Butt joints are an extremely common joint used in woodworking. There are several different types of butt joint such as a glued Butt joint, screwed butt joint, biscuit reinforced butt joint or a dowel reinforced butt joint. The important thing when making a butt joint is to ensure that the material is cut squarely, in most cases the timber requires cutting at 90 degrees so cutting the timber is best accomplished using a chop saw if possible.
This demonstrates a butt joint using two pieces of 3*2 inch timber, as you can see one piece of timber is placed edge onto the other timber or "butted up" to the other piece of timber, hence the name Butt joint.
This picture demonstrates the length of screw that should be used to make a successful screw reinforced butt joint.
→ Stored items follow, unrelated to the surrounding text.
Lemma select_error_first (w : Wait) (t : time.Duration) (e : error) :
  error_ready w = Some (t, e) ->
  Z.max 0 t < timeout ->
  (forall t' r, result_ready w = Some (t', r) -> Z.max 0 t < Z.max 0 t') ->
  select w = RecvError e.
Proof.
  intros He Ht Hr. destruct (select_first w) as (t1 & Hin & Hmin).
  assert (Hcase : In (Z.max 0 t, RecvError e) (cases w)).
  { unfold cases. rewrite He. rewrite !in_app_iff. right. left. left. reflexivity. }
  pose proof (Hmin _ Hcase) as Hle. cbn [fst] in Hle.
  apply cases_inv in Hin.
  destruct Hin as [(t0 & r0 & H & Ht1 & _)|[(t0 & e0 & H & _ & Hc)|[Ht1 _]]].
  - specialize (Hr _ _ H). lia.
  - rewrite He in H. injection H as _ <-. exact Hc.
  - lia.
Qed.

(** Every return path leaves the port unbound. *)
Lemma StartOAuthFlow_unbound (env : Env) (config : OAuthConfig) :
  bound (snd (StartOAuthFlow env config)) = false.
Proof.
  unfold StartOAuthFlow.
  destruct (generateState (rand_Read env)) as [state|]; [|reflexivity].
  destruct (net_Listen env); [|reflexivity].
  destruct (browser_OpenURL env); [reflexivity|].
  destruct (select (serve state env)); reflexivity.
Qed.



(** A signal that arrives alone and within five minutes is the one the
    flow returns. *)
Lemma select_only_error (w : Wait) (t : time.Duration) (e : error) :
  result_ready w = None ->
  error_ready w = Some (t, e) ->
  t < timeout ->
  select w = RecvError e.
Proof.
  intros Hr He Ht. apply (select_error_first w t e He).
  - unfold timeout in *. change (5 * time.Minute) with 300000000000 in *. lia.
  - intros t' r H. congruence.
Qed.

(** The flow as a whole on a forged callback: when the only request the
    server handles within the five minutes is a callback with another
    state, the flow returns the state mismatch. *)
Lemma StartOAuthFlow_forged (env : Env) (config : OAuthConfig)
    (b : list byte) (port : Z) (t : time.Duration) (r : Request) :
  rand_Read env = inl b ->
  net_Listen env = inl port ->
  browser_OpenURL env = None ->
  requests env = [(t, r)] ->
  serve_failure env = None ->
  t < timeout ->
  Path r = "/callback" ->
  Get (Query r) "state" <> EncodeToString b ->
  fst (StartOAuthFlow env config) = inr (errorString "state mismatch").
Proof.
  intros Hrand Hport Hopen Hreq Hserve Ht Hpath Hstate.
  pose proof (callback_wrong_state (EncodeToString b) (exchange env) r make_chans
                Hpath Hstate) as Hacts.
  unfold StartOAuthFlow. rewrite Hrand. cbn [generateState].
  rewrite Hport, Hopen.
  rewrite (select_only_error (serve (EncodeToString b) env) t
             (errorString "state mismatch")); [reflexivity| | |exact Ht].
  all: unfold serve; rewrite Hreq, Hserve; cbn [first_result first_error];
    rewrite Hacts; reflexivity.
Qed.

(** The flow as a whole on a refusal: when the only request the server
    handles within the five minutes is a callback with the generated state
    and no code, the flow returns the authorization failure with the text
    of the provider. *)
Lemma StartOAuthFlow_denied (env : Env) (config : OAuthConfig)
    (b : list byte) (port : Z) (t : time.Duration) (r : Request) :
  rand_Read env = inl b ->
  net_Listen env = inl port ->
  browser_OpenURL env = None ->
  requests env = [(t, r)] ->
  serve_failure env = None ->
  t < timeout ->
  Path r = "/callback" ->
  Get (Query r) "state" = EncodeToString b ->
  Get (Query r) "code" = "" ->
  fst (StartOAuthFlow env config)
  = inr (errorString ("authorization failed: " ++ provider_text (Query r))).
Proof.
  intros Hrand Hport Hopen Hreq Hserve Ht Hpath Hstate Hcode.
  pose proof (callback_empty_code (EncodeToString b) (exchange env) r make_chans
                Hpath Hstate Hcode) as Hacts.
  unfold StartOAuthFlow. rewrite Hrand. cbn [generateState].
  rewrite Hport, Hopen.
  rewrite (select_only_error (serve (EncodeToString b) env) t
             (errorString ("authorization failed: " ++ provider_text (Query r))));
    [reflexivity| | |exact Ht].
  all: unfold serve; rewrite Hreq, Hserve; cbn [first_result first_error];
    rewrite Hacts; reflexivity.
Qed.

End Wait.



(** ** Slices *)
Section Slices.
Context {A : Type}.
Implicit Types (b : list A) (n : Z).

Lemma len_nil : len (@nil A) = 0.
Proof. reflexivity. Qed.

Lemma len_cons (x : A) b : len (x :: b) = 1 + len b.
Proof. unfold len. cbn [List.length]. lia. Qed.

Lemma len_nonneg b : 0 <= len b.
Proof. unfold len. lia. Qed.

Lemma len_app b1 b2 : len (b1 ++ b2) = len b1 + len b2.
Proof. unfold len. rewrite length_app. lia. Qed.

Lemma len_zero b : len b = 0 -> b = [].
Proof. destruct b; [reflexivity|]. rewrite len_cons. pose proof (len_nonneg b). lia. Qed.

Lemma take_cons (x : A) b n : 0 < n -> take n (x :: b) = x :: take (n - 1) b.
Proof. intros H. cbn [take]. apply Z.ltb_lt in H. rewrite H. reflexivity. Qed.

Lemma drop_cons (x : A) b n : 0 < n -> drop n (x :: b) = drop (n - 1) b.
Proof. intros H. cbn [drop]. apply Z.ltb_lt in H. rewrite H. reflexivity. Qed.

Lemma drop_zero b n : n <= 0 -> drop n b = b.
Proof.
  intros H. destruct b; [reflexivity|]. cbn [drop].
  destruct (0 <? n) eqn:E; [apply Z.ltb_lt in E; lia|reflexivity].
Qed.

Lemma take_zero b n : n <= 0 -> take n b = [].
Proof.
  intros H. destruct b; [reflexivity|]. cbn [take].
  destruct (0 <? n) eqn:E; [apply Z.ltb_lt in E; lia|reflexivity].
Qed.

Lemma len_take b : forall n, 0 <= n -> len (take n b) = Z.min n (len b).
Proof.
  induction b as [|x b IH]; intros n Hn.
  - cbn [take]. rewrite len_nil. lia.
  - destruct (Z.eq_dec n 0) as [->|Hne].
    + rewrite take_zero by lia. rewrite len_nil. pose proof (len_nonneg (x :: b)). lia.
    + rewrite take_cons by lia. rewrite !len_cons, IH by lia. lia.
Qed.

Lemma len_drop b : forall n, 0 <= n -> len (drop n b) = Z.max 0 (len b - n).
Proof.
  induction b as [|x b IH]; intros n Hn.
  - cbn [drop]. rewrite len_nil. lia.
  - destruct (Z.eq_dec n 0) as [->|Hne].
    + rewrite drop_zero by lia. pose proof (len_nonneg (x :: b)). lia.
    + rewrite drop_cons by lia. rewrite len_cons, IH by lia. pose proof (len_nonneg b). lia.
Qed.

Lemma take_drop b : forall n, (take n b ++ drop n b)%list = b.
Proof.
  induction b as [|x b IH]; intros n; [reflexivity|].
  destruct (Z.ltb_spec 0 n).
  - rewrite take_cons, drop_cons by lia. cbn [app]. rewrite IH. reflexivity.
  - rewrite take_zero, drop_zero by lia. reflexivity.
Qed.

Lemma drop_drop b : forall n m, 0 <= n -> 0 <= m -> drop m (drop n b) = drop (n + m) b.
Proof.
  induction b as [|x b IH]; intros n m Hn Hm; [reflexivity|].
  destruct (Z.eq_dec n 0) as [->|Hne].
  - rewrite (drop_zero (x :: b) 0) by lia. reflexivity.
  - rewrite drop_cons by lia. rewrite (drop_cons x b (n + m)) by lia.
    rewrite IH by lia. f_equal. lia.
Qed.

Lemma drop_all b n : len b <= n -> drop n b = [].
Proof.
  intros H. apply len_zero. pose proof (len_nonneg b).
  rewrite len_drop by lia. lia.
Qed.

Lemma take_all b n : len b <= n -> take n b = b.
Proof.
  intros H. rewrite <- (take_drop b n) at 2. rewrite (drop_all b n H).
  rewrite app_nil_r. reflexivity.
Qed.
End Slices.

(** ** Chunks of a source *)
Section Chunks.

Import session.

Variable c : Z.
Hypothesis c_pos : 0 < c.

Lemma nchunks_gt (n k : Z) : k < nchunks c n <-> k * c < n.
Proof.
  unfold nchunks. split; intros H.
  - pose proof (Z.mul_div_le (n + c - 1) c c_pos). nia.
  - assert (k + 1 <= (n + c - 1) / c); [|lia].
    apply Z.div_le_lower_bound; [exact c_pos|]. nia.
Qed.

Lemma nchunks_nonneg (n : Z) : 0 <= n -> 0 <= nchunks c n.
Proof. intros H. unfold nchunks. apply Z.div_pos; lia. Qed.

Lemma nchunks_zero : nchunks c 0 = 0.
Proof. unfold nchunks. apply Z.div_small. lia. Qed.

Lemma nchunks_one (n : Z) : 0 < n <= c -> nchunks c n = 1.
Proof.
  intros H. pose proof (nchunks_gt n 0). pose proof (nchunks_gt n 1). lia.
Qed.

Lemma nchunks_split (k r : Z) :
  0 <= k -> 0 < r <= c -> nchunks c (k * c + r) = k + 1.
Proof.
  intros Hk Hr. pose proof (nchunks_gt (k * c + r) k).
  pose proof (nchunks_gt (k * c + r) (k + 1)). nia.
Qed.

Variable data : list byte.

Lemma len_chunk_at (k : Z) :
  0 <= k -> len (chunk_at c data k) = Z.min c (Z.max 0 (len data - k * c)).
Proof.
  intros Hk. unfold chunk_at. rewrite len_take by lia.
  rewrite len_drop by nia. reflexivity.
Qed.

(** Every chunk but the last is full. *)
Lemma len_chunk_full (k : Z) :
  0 <= k -> k + 1 < nchunks c (len data) -> len (chunk_at c data k) = c.
Proof.
  intros Hk H. apply nchunks_gt in H. rewrite len_chunk_at by lia. nia.
Qed.

Lemma len_chunk_pos (k : Z) :
  0 <= k -> k < nchunks c (len data) -> 0 < len (chunk_at c data k).
Proof.
  intros Hk H. apply nchunks_gt in H. rewrite len_chunk_at by lia. lia.
Qed.

Lemma range_S (k m : nat) : range k (S m) = Z.of_nat k :: range (S k) m.
Proof. reflexivity. Qed.

Lemma range_snoc (k m : nat) :
  range k (S m) = (range k m ++ [Z.of_nat (k + m)])%list.
Proof. unfold range. rewrite seq_S, map_app. reflexivity. Qed.

(** The chunks, in order, make up the source from their start on. *)
Lemma concat_chunks (m k : nat) :
  Z.of_nat m = nchunks c (len data) - Z.of_nat k ->
  List.concat (map (chunk_at c data) (range k m)) = drop (Z.of_nat k * c) data.
Proof.
  revert k. induction m as [|m IH]; intros k Hm.
  - cbn. symmetry. apply drop_all.
    pose proof (nchunks_gt (len data) (Z.of_nat k)). lia.
  - rewrite range_S. cbn [map List.concat]. rewrite IH by lia.
    unfold chunk_at. replace (Z.of_nat (S k) * c) with (Z.of_nat k * c + c) by lia.
    rewrite <- drop_drop by nia. apply take_drop.
Qed.

End Chunks.

(** ** The loop of [uploadLarge] on a [bytes.Reader] *)
Section ChunkedUpload.

Import session.

Context {W : Type} (cl : files.Client W).
Variable c : Z.
Hypothesis c_pos : 0 < c.
Variable data : list byte.
Hypothesis data_fits : len data <= MaxInt.
Variable sess : files.UploadSessionStartResult.

Lemma wrap64_small (z : Z) : 0 <= z <= MaxInt -> wrap64 z = z.
Proof.
  intros H. unfold wrap64. apply Z.mod_small.
  unfold MaxInt in H. change (2 ^ 63) with 9223372036854775808 in H.
  change (2 ^ 64) with 18446744073709551616. lia.
Qed.

Lemma Read_at_end :
  bytes.Read (bytes.mkReader data (len data)) c =
  (([], Some io_EOF), bytes.mkReader data (len data)).
Proof.
  unfold bytes.Read. cbn [bytes.s bytes.i]. rewrite Z.leb_refl. reflexivity.
Qed.

Lemma Read_chunk (k : Z) :
  0 <= k -> k * c < len data ->
  bytes.Read (bytes.mkReader data (k * c)) c =
  ((chunk_at c data k, None),
   bytes.mkReader data (k * c + len (chunk_at c data k))).
Proof.
  intros Hk Hlt. unfold bytes.Read. cbn [bytes.s bytes.i].
  destruct (Z.leb_spec (len data) (k * c)); [lia|]. reflexivity.
Qed.

Lemma pos_step (k : nat) :
  Z.of_nat k * c < len data ->
  pos c data k = Z.of_nat k * c /\
  pos c data (S k) = Z.of_nat k * c + len (chunk_at c data (Z.of_nat k)).
Proof.
  intros H. unfold pos. rewrite len_chunk_at by lia. nia.
Qed.

Lemma uploadLoop_bytes (n : nat) :
  forall (k fuel : nat) (w : W) (log : list files.Entry),
    Z.of_nat n = nchunks c (len data) - Z.of_nat k ->
    (n < fuel)%nat ->
    exists res w' ext,
      dropbox.uploadLoop (files.logged cl) bytes.reader fuel c sess
        (pos c data k) (bytes.mkReader data (pos c data k)) (w, log)
      = Some (res, (w', (log ++ ext)%list)) /\
      ((res = inl (len data) /\
        ext = ok_entries (files.SessionId sess) c data k n) \/
       (exists m err,
           (m < n)%nat /\
           res = inr (Errorf_w "failed to append chunk: " err) /\
           ext = (ok_entries (files.SessionId sess) c data k m
                  ++ [failed_entry (files.SessionId sess) c data (k + m)])%list)).
Proof.
  induction n as [|n IH]; intros k fuel w log Hn Hfuel;
    (destruct fuel as [|fuel]; [lia|]).
  - assert (Hend : pos c data k = len data).
    { unfold pos. pose proof (nchunks_gt c c_pos (len data) (Z.of_nat k)). lia. }
    rewrite Hend. cbn [dropbox.uploadLoop io.Read bytes.reader].
    rewrite Read_at_end. change (len (@nil byte)) with 0.
    cbn [Z.ltb Z.compare is_EOF].
    exists (inl (len data)), w, []. rewrite app_nil_r.
    split; [reflexivity|]. left. split; reflexivity.
  - assert (Hlt : Z.of_nat k * c < len data).
    { apply (nchunks_gt c c_pos). lia. }
    destruct (pos_step k Hlt) as [Hk HSk].
    assert (Hpos : 0 < len (chunk_at c data (Z.of_nat k))).
    { apply (len_chunk_pos c c_pos); lia. }
    cbn [dropbox.uploadLoop io.Read bytes.reader].
    rewrite Hk, Read_chunk by lia.
    apply Z.ltb_lt in Hpos. rewrite Hpos. apply Z.ltb_lt in Hpos.
    cbn [files.logged files.UploadSessionAppendV2].
    destruct (files.UploadSessionAppendV2 cl _ _ w) as [[err|] w1] eqn:Happ.
    + exists (inr (Errorf_w "failed to append chunk: " err)), w1,
        [failed_entry (files.SessionId sess) c data k].
      split; [reflexivity|]. right. exists 0%nat, err.
      split; [lia|]. split; [reflexivity|].
      rewrite Nat.add_0_r. reflexivity.
    + cbn [is_EOF].
      assert (Hoff : wrap64 (Z.of_nat k * c + wrap64 (len (chunk_at c data (Z.of_nat k))))
                     = pos c data (S k)).
      { rewrite HSk. pose proof (len_nonneg data).
        pose proof (len_nonneg (chunk_at c data (Z.of_nat k))).
        assert (len (chunk_at c data (Z.of_nat k)) <= len data - Z.of_nat k * c).
        { rewrite len_chunk_at by lia. lia. }
        assert (0 <= Z.of_nat k * c) by nia.
        rewrite (wrap64_small (len (chunk_at c data (Z.of_nat k)))) by lia.
        rewrite wrap64_small; [reflexivity|lia]. }
      rewrite Hoff, <- HSk.
      destruct (IH (S k) fuel w1
                  (log ++ [files.mkEntry
                             (append_call (files.SessionId sess) c data (Z.of_nat k))
                             false])%list)
        as (res & w' & ext & Hrun & Hext); [lia|lia|].
      exists res, w',
        (files.mkEntry (append_call (files.SessionId sess) c data (Z.of_nat k)) false
         :: ext).
      split.
      * unfold append_call, files.is_some in *. cbn [files.is_some] in *.
        rewrite Hrun. rewrite <- app_assoc. reflexivity.
      * destruct Hext as [[Hres Hok]|(m & err & Hm & Hres & Hok)].
        -- left. split; [exact Hres|]. rewrite Hok. reflexivity.
        -- right. exists (S m), err. split; [lia|]. split; [exact Hres|].
           rewrite Hok. replace (k + S m)%nat with (S k + m)%nat by lia.
           reflexivity.
Qed.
You can see that the screw is roughly twice as long as the thickness of the wood that it is going through, this is essential for a strong joint. Glue can also be used along with the screws to make the joint even stronger. You can improve the joint by pilot drilling through the first piece of wood, this ensures a really tight joint!
Glue can be used on it's own to make a butt joint but it will be very weak, hence screws are often used in conjunction with the glue. Here fast wetting wood glue has been used, once the glue is set two screws will be driven in using a drill/driver.
Here a butt joint is being made by fixing the wider parts of the timber together, this has been glued and is now being screwed.